▶ **Task item**:
Nothing below is to be printed except the lines between the line holding "(** The host" and the line holding "(** The object", inclusive, each exactly as it appears.
^^^^^^^^
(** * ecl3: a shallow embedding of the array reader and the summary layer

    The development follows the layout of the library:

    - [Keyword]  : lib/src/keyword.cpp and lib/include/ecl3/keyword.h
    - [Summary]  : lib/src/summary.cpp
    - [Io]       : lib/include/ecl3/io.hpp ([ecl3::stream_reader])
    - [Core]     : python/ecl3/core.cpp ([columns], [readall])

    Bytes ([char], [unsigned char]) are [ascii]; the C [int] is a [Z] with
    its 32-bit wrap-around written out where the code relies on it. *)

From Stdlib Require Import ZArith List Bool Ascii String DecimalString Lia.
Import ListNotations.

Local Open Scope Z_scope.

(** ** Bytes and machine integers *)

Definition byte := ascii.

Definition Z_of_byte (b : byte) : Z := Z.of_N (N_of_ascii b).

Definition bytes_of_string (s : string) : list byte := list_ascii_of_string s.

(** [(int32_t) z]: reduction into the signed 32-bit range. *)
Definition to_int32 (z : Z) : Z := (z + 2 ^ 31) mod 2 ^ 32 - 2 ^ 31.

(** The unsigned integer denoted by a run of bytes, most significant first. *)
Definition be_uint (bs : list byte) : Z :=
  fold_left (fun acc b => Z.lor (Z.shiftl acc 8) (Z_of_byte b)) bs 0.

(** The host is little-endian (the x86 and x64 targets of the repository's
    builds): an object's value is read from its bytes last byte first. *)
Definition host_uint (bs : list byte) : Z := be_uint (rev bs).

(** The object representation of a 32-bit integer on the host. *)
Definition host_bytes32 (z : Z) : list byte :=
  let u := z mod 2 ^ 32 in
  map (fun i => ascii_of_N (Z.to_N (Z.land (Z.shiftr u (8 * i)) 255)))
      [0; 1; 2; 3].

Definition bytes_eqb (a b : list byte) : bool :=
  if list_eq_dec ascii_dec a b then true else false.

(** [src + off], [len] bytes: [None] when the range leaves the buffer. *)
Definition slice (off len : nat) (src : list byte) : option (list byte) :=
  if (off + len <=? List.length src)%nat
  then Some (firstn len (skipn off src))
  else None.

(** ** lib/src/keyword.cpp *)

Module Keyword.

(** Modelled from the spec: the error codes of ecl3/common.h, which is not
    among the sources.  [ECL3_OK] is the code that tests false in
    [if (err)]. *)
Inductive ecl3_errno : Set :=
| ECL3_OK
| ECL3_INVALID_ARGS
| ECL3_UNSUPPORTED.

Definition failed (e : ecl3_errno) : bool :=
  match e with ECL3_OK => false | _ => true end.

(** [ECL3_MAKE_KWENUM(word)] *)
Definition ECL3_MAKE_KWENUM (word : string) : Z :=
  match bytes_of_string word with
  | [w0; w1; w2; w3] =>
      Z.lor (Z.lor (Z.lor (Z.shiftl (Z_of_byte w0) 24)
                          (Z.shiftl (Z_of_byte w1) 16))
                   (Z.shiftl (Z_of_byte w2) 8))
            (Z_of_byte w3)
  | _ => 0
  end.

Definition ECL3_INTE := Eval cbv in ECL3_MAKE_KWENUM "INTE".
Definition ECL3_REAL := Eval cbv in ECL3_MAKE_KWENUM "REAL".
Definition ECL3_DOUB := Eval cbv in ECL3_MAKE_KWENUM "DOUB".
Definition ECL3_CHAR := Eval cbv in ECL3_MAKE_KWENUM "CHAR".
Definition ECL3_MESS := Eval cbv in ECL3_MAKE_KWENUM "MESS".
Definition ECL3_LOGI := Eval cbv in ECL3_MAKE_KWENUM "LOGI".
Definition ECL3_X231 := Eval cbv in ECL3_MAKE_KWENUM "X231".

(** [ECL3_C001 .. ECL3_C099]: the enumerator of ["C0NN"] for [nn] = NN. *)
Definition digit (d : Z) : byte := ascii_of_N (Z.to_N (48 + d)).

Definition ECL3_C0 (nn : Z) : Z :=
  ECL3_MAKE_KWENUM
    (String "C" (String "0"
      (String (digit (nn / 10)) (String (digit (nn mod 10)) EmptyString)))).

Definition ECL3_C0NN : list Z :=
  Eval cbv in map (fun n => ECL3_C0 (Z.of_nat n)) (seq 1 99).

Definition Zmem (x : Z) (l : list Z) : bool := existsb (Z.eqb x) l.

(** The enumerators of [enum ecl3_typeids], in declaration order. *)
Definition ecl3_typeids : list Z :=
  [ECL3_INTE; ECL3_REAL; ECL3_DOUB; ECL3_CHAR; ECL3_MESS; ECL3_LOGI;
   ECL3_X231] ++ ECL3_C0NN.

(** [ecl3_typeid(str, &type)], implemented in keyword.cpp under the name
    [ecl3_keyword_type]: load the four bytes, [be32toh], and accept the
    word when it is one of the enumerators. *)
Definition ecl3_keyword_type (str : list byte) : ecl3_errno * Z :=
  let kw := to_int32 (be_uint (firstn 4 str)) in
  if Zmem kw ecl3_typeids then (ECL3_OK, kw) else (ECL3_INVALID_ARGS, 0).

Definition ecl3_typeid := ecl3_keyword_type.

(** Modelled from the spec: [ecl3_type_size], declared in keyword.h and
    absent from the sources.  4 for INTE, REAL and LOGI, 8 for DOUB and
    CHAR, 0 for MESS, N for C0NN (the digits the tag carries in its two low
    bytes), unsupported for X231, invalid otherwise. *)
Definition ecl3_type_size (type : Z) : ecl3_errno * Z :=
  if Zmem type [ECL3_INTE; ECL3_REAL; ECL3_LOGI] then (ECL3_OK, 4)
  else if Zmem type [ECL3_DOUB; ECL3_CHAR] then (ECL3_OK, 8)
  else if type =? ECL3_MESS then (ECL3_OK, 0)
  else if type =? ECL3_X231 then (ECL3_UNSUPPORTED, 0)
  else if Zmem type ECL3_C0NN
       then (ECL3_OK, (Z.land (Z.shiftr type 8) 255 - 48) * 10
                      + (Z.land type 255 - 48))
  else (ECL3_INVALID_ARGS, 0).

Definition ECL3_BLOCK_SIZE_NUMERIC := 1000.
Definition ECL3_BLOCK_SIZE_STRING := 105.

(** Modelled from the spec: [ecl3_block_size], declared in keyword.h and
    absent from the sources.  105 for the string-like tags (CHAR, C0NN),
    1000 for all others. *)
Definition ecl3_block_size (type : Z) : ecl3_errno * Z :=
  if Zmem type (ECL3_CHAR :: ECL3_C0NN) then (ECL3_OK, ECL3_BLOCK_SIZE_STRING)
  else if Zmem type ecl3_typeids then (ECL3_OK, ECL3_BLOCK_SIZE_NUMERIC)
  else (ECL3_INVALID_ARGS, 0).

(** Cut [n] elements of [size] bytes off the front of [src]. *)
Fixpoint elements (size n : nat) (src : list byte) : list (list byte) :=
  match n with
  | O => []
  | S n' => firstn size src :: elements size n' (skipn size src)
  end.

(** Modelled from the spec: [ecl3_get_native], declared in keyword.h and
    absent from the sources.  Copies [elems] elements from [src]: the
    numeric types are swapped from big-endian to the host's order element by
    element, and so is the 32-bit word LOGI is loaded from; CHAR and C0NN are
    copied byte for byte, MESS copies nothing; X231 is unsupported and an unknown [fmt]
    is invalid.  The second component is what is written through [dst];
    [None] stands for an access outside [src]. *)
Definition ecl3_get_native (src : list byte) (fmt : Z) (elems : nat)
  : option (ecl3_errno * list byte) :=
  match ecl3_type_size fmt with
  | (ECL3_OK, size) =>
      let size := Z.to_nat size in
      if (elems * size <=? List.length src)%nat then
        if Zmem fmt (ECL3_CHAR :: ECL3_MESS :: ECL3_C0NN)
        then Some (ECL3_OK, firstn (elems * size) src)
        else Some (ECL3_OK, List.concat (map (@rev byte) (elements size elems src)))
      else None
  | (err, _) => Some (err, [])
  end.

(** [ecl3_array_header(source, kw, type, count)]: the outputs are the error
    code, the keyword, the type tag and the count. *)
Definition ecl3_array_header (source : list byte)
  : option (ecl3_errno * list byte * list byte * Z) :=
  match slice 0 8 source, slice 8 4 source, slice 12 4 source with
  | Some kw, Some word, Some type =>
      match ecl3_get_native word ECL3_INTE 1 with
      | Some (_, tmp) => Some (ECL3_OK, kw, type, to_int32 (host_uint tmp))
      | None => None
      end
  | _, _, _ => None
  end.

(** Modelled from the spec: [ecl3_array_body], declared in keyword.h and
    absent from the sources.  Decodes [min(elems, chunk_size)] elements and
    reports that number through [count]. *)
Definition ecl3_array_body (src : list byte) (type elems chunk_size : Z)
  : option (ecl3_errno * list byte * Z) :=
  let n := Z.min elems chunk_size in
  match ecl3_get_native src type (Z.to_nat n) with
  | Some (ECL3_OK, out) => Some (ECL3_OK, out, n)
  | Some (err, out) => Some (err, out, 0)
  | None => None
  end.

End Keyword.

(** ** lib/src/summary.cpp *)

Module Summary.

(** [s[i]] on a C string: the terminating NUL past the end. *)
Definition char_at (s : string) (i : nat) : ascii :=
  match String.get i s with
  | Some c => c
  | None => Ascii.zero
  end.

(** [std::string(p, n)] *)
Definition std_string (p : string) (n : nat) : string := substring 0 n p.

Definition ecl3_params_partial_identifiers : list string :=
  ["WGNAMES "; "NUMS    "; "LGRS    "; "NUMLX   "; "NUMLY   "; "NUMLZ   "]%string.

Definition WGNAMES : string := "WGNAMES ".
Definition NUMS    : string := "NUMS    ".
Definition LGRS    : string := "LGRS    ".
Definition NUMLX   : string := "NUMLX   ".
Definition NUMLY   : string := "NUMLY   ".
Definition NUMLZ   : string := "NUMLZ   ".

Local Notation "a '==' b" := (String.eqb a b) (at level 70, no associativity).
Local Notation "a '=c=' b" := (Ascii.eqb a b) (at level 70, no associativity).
^^^^^^^^
▶ **Response box**:
(** The host is little-endian (the x86 and x64 targets of the repository's
    builds): an object's value is read from its bytes last byte first. *)
Definition host_uint (bs : list byte) : Z := be_uint (rev bs).

(** The object representation of a 32-bit integer on the host. *)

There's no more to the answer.